** Dataset entries follows **

(* ===== verification/CsiNode.v ===== *)
(** * internal/csi/node.go and mount.go: the CSI node service

    Staging a volume connects the host to the engine's NVMe-oF subsystem and
    mounts the device, or mounts the engine's NFS export. *)
From S2P Require Import Prelude GoStrings GoNet GoPath K8s Names Network Os Agent CsiController.
From Stdlib Require Import Ascii.

(** ** mount.go *)
Record Mounter := mkMounter {
  mt_Mount : string → string → string → list string → OS (result unit);
  mt_BindMount : string → string → bool → OS (result unit);
  mt_Unmount : string → OS (result unit) }.

Definition mountCommand (name : string) (args : list string) : OS (string * option os_error) :=
  osCommand name args.
Definition mountNFSViaHelper (source target fsType : string) (options : list string)
    : OS (result unit) :=
  mountCommand "mount" ["-t"; fsType; "-o"; Join options ","; source; target]
    ≫= λ r : string * option os_error,
  Ret (match r with
       | (out, Some err) => Err (Wrapf "%s: %w" [TrimSpace out] (OsError err))
       | (_, None) => Ok tt
       end).
Definition exec_Mount (source target fsType : string) (options : list string) : OS (result unit) :=
  _ ←? osMkdirAll target 493;
  if bool_decide (fsType = "nfs") || bool_decide (fsType = "nfs4") then
    mountNFSViaHelper source target fsType options
  else osUnixMount source target fsType 0 (Join options ",").
Definition MS_RDONLY : Z := 1.
Definition MS_BIND : Z := 4096.
Definition exec_BindMount (source target : string) (readonly : bool) : OS (result unit) :=
  _ ←? osMkdirAll target 493;
  osUnixMount source target "" (if readonly then Z.lor MS_BIND MS_RDONLY else MS_BIND) "".
Definition exec_Unmount (target : string) : OS (result unit) := osUnixUnmount target 0.
Definition ExecMounter : Mounter := mkMounter exec_Mount exec_BindMount exec_Unmount.
(** The driver's own mounter, when it was given one. *)
Definition mounter (field : option Mounter) : Mounter := default ExecMounter field.

(** ** node.go: requests *)
Record StageRequest := mkStage {
  sg_StagingTargetPath : string; sg_PublishContext : gmap string string;
  sg_VolumeCapability : option VolumeCapability }.
Record NodePublishRequest := mkNodePublish {
  np_StagingTargetPath : string; np_TargetPath : string;
  np_PublishContext : gmap string string; np_VolumeCapability : option VolumeCapability;
  np_Readonly : bool }.
Definition ctx_get (key : string) (ctx : gmap string string) : string := default "" (ctx !! key).

Definition stageReadonly (cap : option VolumeCapability) : bool :=
  match cap with
  | Some (mkCapability (Some mode)) => bool_decide (mode = MULTI_NODE_READER_ONLY)
  | _ => false
  end.
Definition mountOptions (readonly : bool) : list string :=
  if readonly then ["ro"; "nouuid"] else [].
Definition nfsSource (server export : string) : string :=
  match ParseIP server with
  | Some ip =>
      if bool_decide (To4 ip = None) then "[" +:+ server +:+ "]:" +:+ export
      else server +:+ ":" +:+ export
  | None => server +:+ ":" +:+ export
  end.
Definition nfs_options : list string :=
  ["nfsvers=3"; "port=2049"; "mountport=2049"; "proto=tcp"; "hard"; "nolock"; "noresvport";
   "timeo=10"; "retrans=2"].

(** ** The NVMe subsystems in sysfs *)
Definition subsystems := "/sys/devices/virtual/nvme-subsystem".
Definition fabrics := "/dev/nvme-fabrics".
(** The directory entries nvme0, nvme1 are controllers, nvme0n1 is a namespace. *)
Definition is_controller (name : string) : bool :=
  match strip_prefix "nvme" name with Some rest => negb (Contains rest "n") | None => false end.
Definition is_namespace (name : string) : bool :=
  match strip_prefix "nvme" name with Some rest => Contains rest "n" | None => false end.

(** The NQN of a subsystem directory, when it can be read. *)
Definition subsystem_nqn (entry : string) : OS (option string) :=
  r ← osReadFile (PathJoin [subsystems; entry; "subsysnqn"]);
  Ret (match r with Ok s => Some (TrimSpace s) | Err _ => None end).

Fixpoint controller_live (entry : string) (names : list string) : OS bool :=
  match names with
  | [] => Ret false
  | ns :: names' =>
      if is_controller ns then
        r ← osReadFile (PathJoin [subsystems; entry; ns; "state"]);
        match r with
        | Ok state =>
            if bool_decide (TrimSpace state = "live") then Ret true
            else controller_live entry names'
        | Err _ => controller_live entry names'
        end
      else controller_live entry names'
  end.

Definition ensureBlockDeviceNode (devPath : string) (major minor : Z) : OS (result unit) :=
  let mknod := osMknod devPath (Z.lor mode0660 S_IFBLK) (uint32 major) (uint32 minor) in
  r ← osRemove devPath;
  match r with
  | Ok _ => mknod
  | Err err =>
      if IsNotExist err then mknod
      else if ErrorsIs err ErrPermission || ErrorsIs err ErrInvalid then Ret (Err err)
      else
        _ ←? osRemoveAll devPath;
        mknod
  end.

(** [strconv.Atoi] whose error is ignored: zero when the text is not a number,
    the nearest bound when it does not fit (the scan stops at the overflow). *)
Fixpoint uint_value (s : string) (acc : Z) : option Z :=
  match s with
  | "" => Some acc
  | String c s' =>
      if is_digit c then
        let acc := (acc * 10 + digit_val c)%Z in
        if (2 ^ 64 - 1 <? acc)%Z then Some (2 ^ 64 - 1)%Z else uint_value s' acc
      else None
  end.
Definition atoi_or_bound (s : string) : Z :=
  let clamp sign (s : string) :=
    match s with
    | "" => 0%Z
    | _ => match uint_value s 0 with
           | Some n => Z.max min_int64 (Z.min max_int64 (sign * n))
           | None => 0%Z
           end
    end in
  match s with
  | String "-" s' => clamp (-1)%Z s'
  | String "+" s' => clamp 1%Z s'
  | _ => clamp 1%Z s
  end.
(** [strings.SplitN(s, ":", 2)] *)
Definition split_colon (s : string) : option (string * string) := cut_byte ":" s.

(** The first namespace whose numbers can be read gets its device node. *)
Fixpoint namespace_device (entry : string) (names : list string) : OS (result (option string)) :=
  match names with
  | [] => Ret (Ok None)
  | ns :: names' =>
      if is_namespace ns then
        r ← osReadFile (PathJoin [subsystems; entry; ns; "dev"]);
        match r with
        | Err _ => namespace_device entry names'
        | Ok majMin =>
            match split_colon (TrimSpace majMin) with
            | None => namespace_device entry names'
            | Some (major, minor) =>
                _ ←? ensureBlockDeviceNode (PathJoin ["/dev"; ns]) (atoi_or_bound major)
                       (atoi_or_bound minor);
                Ret (Ok (Some (PathJoin ["/dev"; ns])))
            end
        end
      else namespace_device entry names'
  end.

(** [findExistingNVMEDevice]: the first subsystem of the NQN decides, unless
    its directory cannot be read or it has no namespace. *)
Fixpoint find_device (nqn : string) (entries : list string) : OS (result string) :=
  match entries with
  | [] => Ret (Err (Errorf "no existing NVMe device for NQN %s" [nqn]))
  | entry :: entries' =>
      o ← subsystem_nqn entry;
      if bool_decide (o = Some nqn) then
        r ← osReadDir (PathJoin [subsystems; entry]);
        match r with
        | Err _ => find_device nqn entries'
        | Ok nsEntries =>
            live ← controller_live entry nsEntries;
            if negb (live : bool) then
              Ret (Err (Errorf "NVMe controller for %s is not live" [nqn]))
            else
              d ←? namespace_device entry nsEntries;
              match d with
              | Some devPath => Ret (Ok devPath)
              | None => find_device nqn entries'
              end
        end
      else find_device nqn entries'
  end.
Definition findExistingNVMEDevice (nqn : string) : OS (result string) :=
  entries ←? osReadDir subsystems;
  find_device nqn entries.

(** [clearNVMeSubsystem]: every controller of every subsystem of the NQN. *)
Fixpoint delete_controllers (entry : string) (names : list string) : OS unit :=
  match names with
  | [] => Ret tt
  | ns :: names' =>
      if is_controller ns then
        _ ← osWriteFile (PathJoin [subsystems; entry; ns; "delete_controller"]) "1" 128;
        delete_controllers entry names'
      else delete_controllers entry names'
  end.
Fixpoint clear_subsystems (nqn : string) (entries : list string) : OS unit :=
  match entries with
  | [] => Ret tt
  | entry :: entries' =>
      o ← subsystem_nqn entry;
      if bool_decide (o = Some nqn) then
        r ← osReadDir (PathJoin [subsystems; entry]);
        match r with
        | Err _ => clear_subsystems nqn entries'
        | Ok nsEntries =>
            _ ← delete_controllers entry nsEntries;
            clear_subsystems nqn entries'
        end
      else clear_subsystems nqn entries'
  end.
Definition clearNVMeSubsystem (nqn : string) : OS unit :=
  r ← osReadDir subsystems;
  match r with
  | Err _ => Ret tt
  | Ok entries => clear_subsystems nqn entries
  end.

(** ** Staging over NVMe-oF *)
Definition sleep_seconds (n : Z) : OS unit := osSleep (n * 1000000000)%Z.

(** A fresh connection, while an old one is being cleaned up: three attempts. *)
Definition in_progress (err : error) : bool :=
  match err with OsError e => Contains (oe_text e) "operation already in progress" | _ => false end.
Fixpoint connect (nqn connStr : string) (n : nat) : OS (result unit) :=
  match n with
  | 0 => Ret (Ok tt)
  | S n' =>
      r ← osWriteFile fabrics connStr 384;
      match r with
      | Ok _ => Ret (Ok tt)
      | Err err =>
          if in_progress err && (0 <? n')%nat then
            _ ← clearNVMeSubsystem nqn;
            _ ← sleep_seconds 3;
            connect nqn connStr n'
          else Ret (Err (Wrapf "write to /dev/nvme-fabrics: %w" [] err))
      end
  end.
(** The device of the NQN, looked for once a second; [""] when it never came. *)
Fixpoint await_device (nqn : string) (n : nat) : OS string :=
  match n with
  | 0 => Ret ""
  | S n' =>
      r ← findExistingNVMEDevice nqn;
      match r with
      | Ok dev => Ret dev
      | Err _ => _ ← sleep_seconds 1; await_device nqn n'
      end
  end.

Definition connString (addr port nqn : string) : string :=
  "transport=tcp,traddr=" +:+ addr +:+ ",trsvcid=" +:+ port +:+ ",nqn=" +:+ nqn.

Section staging.
Context `{Environ} (m : Mounter) (d : Driver).

Definition ensureNVMeHostNQN : OS (result unit) :=
  if bool_decide (TrimSpace (d_NodeID d) = "") then Ret (Err (Errorf "node ID is required" []))
  else osWriteFile "/etc/nvme/hostnqn" (HostNQN (d_NodeID d) +:+ String newline "") 420.

Definition mount_device (device targetPath : string) (readonly : bool) : OS (result unit) :=
  mt_Mount m device targetPath "xfs" (mountOptions readonly).

(** The device is there: mount it, formatting it when it may be written. *)
Definition mount_new (device targetPath : string) (readonly : bool) : OS (result unit) :=
  _ ← mt_Unmount m targetPath;
  _ ← osRemoveAll targetPath;
  if readonly then mount_device device targetPath readonly
  else
    EnsureMounted device (mount_device device targetPath readonly) ExecRunner
      ≫= λ f : bool * option error,
    Ret (match f.2 with Some err => Err err | None => Ok tt end).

** End of Dataset entries **

▸ Activity: Retype exactly, and only, the lines above from the one where "r ← osReadDir subsystems;" occurs up to and including the one where "connect nqn connStr n'" occurs.

▸ Output for this task:
  r ← osReadDir subsystems;
  match r with
  | Err _ => Ret tt
  | Ok entries => clear_subsystems nqn entries
  end.

(** ** Staging over NVMe-oF *)
Definition sleep_seconds (n : Z) : OS unit := osSleep (n * 1000000000)%Z.

(** A fresh connection, while an old one is being cleaned up: three attempts. *)
Definition in_progress (err : error) : bool :=
  match err with OsError e => Contains (oe_text e) "operation already in progress" | _ => false end.
Fixpoint connect (nqn connStr : string) (n : nat) : OS (result unit) :=
  match n with
  | 0 => Ret (Ok tt)
  | S n' =>
      r ← osWriteFile fabrics connStr 384;
      match r with
      | Ok _ => Ret (Ok tt)
      | Err err =>
          if in_progress err && (0 <? n')%nat then
            _ ← clearNVMeSubsystem nqn;
            _ ← sleep_seconds 3;
            connect nqn connStr n'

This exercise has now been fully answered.